Advances have also been going strong at the Swinburne University of Technology in Melbourne, Australia, where a team of academics and students recently demonstrated what it called "the world's fastest and most powerful optical neuromorphic processor" for AI. The work resulted from a collaboration between RMIT University and Monash University researchers in Melbourne and the Institut national de la recherche scientifique (INRS) in Canada, Hong Kong, and China.

Prof. David Moss, who led the effort, says the chip is built on optical micro-combs capable of achieving 10 trillion operations per second, which is about 1,000 times faster than previous processors. The technology could revolutionize how calculations are performed in computing systems.

"The implications of micro-combs are just mind-boggling," says Moss. "We're a long way from this, but ultimately, you can imagine having a [system] clock in your iPhone with the accuracy of the best clocks in the world and being able to do things like detect the gravitational redshift or the time redshift of someone standing nearby. And, of course, you'd be able to get rid of GPS systems because everybody would have their own clock and motion sensor.

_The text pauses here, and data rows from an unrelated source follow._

Lemma Put_evict s it a kb vb k v :
  Inv s (it ++ [(a, kb, vb)]) → k ∉ keys (it ++ [(a, kb, vb)]) →
  (capacity (lru s) ≤ Z.of_nat (length (it ++ [(a, kb, vb)])))%Z →
  ∃ s', Put k v s = Ok (tt, s') ∧ Inv s' ((length (heap s), k, v) :: it) ∧
        capacity (lru s') = capacity (lru s).
Proof.
  intros HI Hni Hcap. pose proof (Inv_lookup_None _ _ _ HI Hni) as Hk.
  pose proof (Inv_size _ _ HI) as Hsz.
  destruct HI as (hd & tl & Hhd & Htl & Hwf & HN & Hc).
  set (node := {| key := k; value := v; prev := None; next := None |}).
  destruct (wf_alloc _ _ _ _ node Hwf) as [Hwf1 Hfresh].
  set (s1 := with_heap (λ h, h ++ [node]) s).
  destruct (popTail_run s1 hd tl it a kb vb Hhd Htl Hwf1)
    as (h2 & Hpop & Hwf2 & Hlen2 & Hkey2 & Hval2).
  destruct (wf_holds _ _ _ _ Hwf1 a kb vb) as [Hka _]; [apply elem_of_app; right; left|].
  set (s2 := with_cache (insert k (Some (length (heap s))))
               (with_cache (delete kb) (with_heap (λ _, h2) s1))).
  destruct (insert_run s2 hd tl it (length (heap s)) k v) as (h' & Hrun & Hwf' & Hlen);
    [done|done| | | |].
  { intros Hin. by apply Hfresh, chain_snoc_in. }
  { simpl. rewrite Hkey2. apply (fld_alloc key). }
  { simpl. rewrite Hval2. apply (fld_alloc value). }
  exists (with_heap (λ _, h') s2). split_and!; [| |done].
  - unfold Put. rewrite this_run; cbv beta; rewrite Hk. unfold bind at 1, alloc.
    rewrite Hsz. rewrite Z.geb_leb, (proj2 (Z.leb_le _ _)) by done.
    fold node. fold s1. unfold bind at 1. unfold bind at 1. rewrite Hpop.
    assert (fld key (heap (with_heap (λ _, h2) s1)) a = Some kb) as Hka'
      by (simpl; by rewrite Hkey2).
    rewrite (bind_run _ _ _ _ _ (load_run key _ _ _ Hka')).
    exact Hrun.
  - assert (NoDup (keys it) ∧ kb ∉ keys it) as [HNit Hkb].
    { unfold keys in *. rewrite fmap_app in HN. apply NoDup_app in HN as (? & Hd & _).
      split; [done|]. intros Hin. apply (Hd kb Hin). left. }
    exists hd, tl. split_and!; [done|done|done| |].
    + unfold keys in *. rewrite fmap_cons. apply NoDup_cons. split; [|done].
      intros Hin. apply Hni. rewrite fmap_app. apply elem_of_app. by left.
    + simpl. rewrite Hc. rewrite index_delete_last by done. by rewrite index_cons.
Qed.

Lemma Put_fault s k v :
  Inv s [] → (capacity (lru s) ≤ 0)%Z → Put k v s = Err NilDeref.
Proof.
  intros HI Hcap. pose proof (Inv_size _ _ HI) as Hsz.
  assert (cache (lru s) !! k = None) as Hk.
  { apply (Inv_lookup_None _ _ _ HI). apply not_elem_of_nil. }
  destruct HI as (hd & tl & Hhd & Htl & Hwf & HN & Hc).
  set (node := {| key := k; value := v; prev := None; next := None |}).
  destruct (wf_alloc _ _ _ _ node Hwf) as [Hwf1 _].
  unfold Put. rewrite this_run; cbv beta; rewrite Hk.
  unfold bind at 1, alloc. rewrite Hsz.
  rewrite Z.geb_leb, (proj2 (Z.leb_le _ _)) by done.
  fold node. unfold bind at 1. unfold bind at 1.
  by rewrite (popTail_empty (with_heap (λ h, h ++ [node]) s) hd tl).
Qed.

(** ** The constructor establishes the invariant *)

Lemma Constructor_Inv cap h0 : Inv (Constructor cap h0) [].
Proof.
  assert ((h0 ++ [zero_node; zero_node]) !! length h0 = Some zero_node) as Hhd
    by by apply list_lookup_middle.
  assert ((h0 ++ [zero_node; zero_node]) !! S (length h0) = Some zero_node) as Htl.
  { rewrite lookup_app_r by lia.
    by replace (S (length h0) - length h0) with 1 by lia. }
  assert (length h0 ≠ S (length h0)) as Hne by lia.
  exists (length h0), (S (length h0)).
  split_and!; [done|done| |constructor|done].
  unfold Constructor. cbn [heap]. constructor.
  - unfold chain. simpl. apply NoDup_cons. split; [|apply NoDup_singleton].
    by intros ?%list_elem_of_singleton.
  - intros i a b Ha Hb. unfold chain in Ha, Hb.
    destruct i as [|[|i]]; simpl in Ha, Hb; try done.
    injection Ha as <-. injection Hb as <-. split.
    + rewrite fld_alter_frame by done. apply fld_alter_eq; [by eexists|reflexivity].
    + apply fld_alter_eq; [|reflexivity]. apply alter_is_Some. by eexists.
  - intros a k v Hin. by apply elem_of_nil in Hin.
  - rewrite fld_alter_ne by done. rewrite fld_alter_frame by done.
    unfold fld. by rewrite Hhd.
  - rewrite fld_alter_frame by done. rewrite fld_alter_ne by done.
    unfold fld. by rewrite Htl.
Qed.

I mean, the accuracy of this technology is just [wild]."

The Melbourne team has also been focused on optical neural network technology that could drastically improve the accuracy and precision of digital cameras embedded in autonomously operating machinery like self-driving cars, which will never succeed if they fail to recognize objects in time to stop. As neuromorphic capabilities continue to improve the ability of AI to recognize behaviors and patterns, the optical technology could also prove useful for high-end cancer or COVID-19 research, Moss says.

"The potential is massive; it's huge," he says. "At the moment, most neuromorphic computing research is focused on how it can be used for devices. But as time goes on and we figure this out, the possibilities will only be limited by our imaginations—not by technology."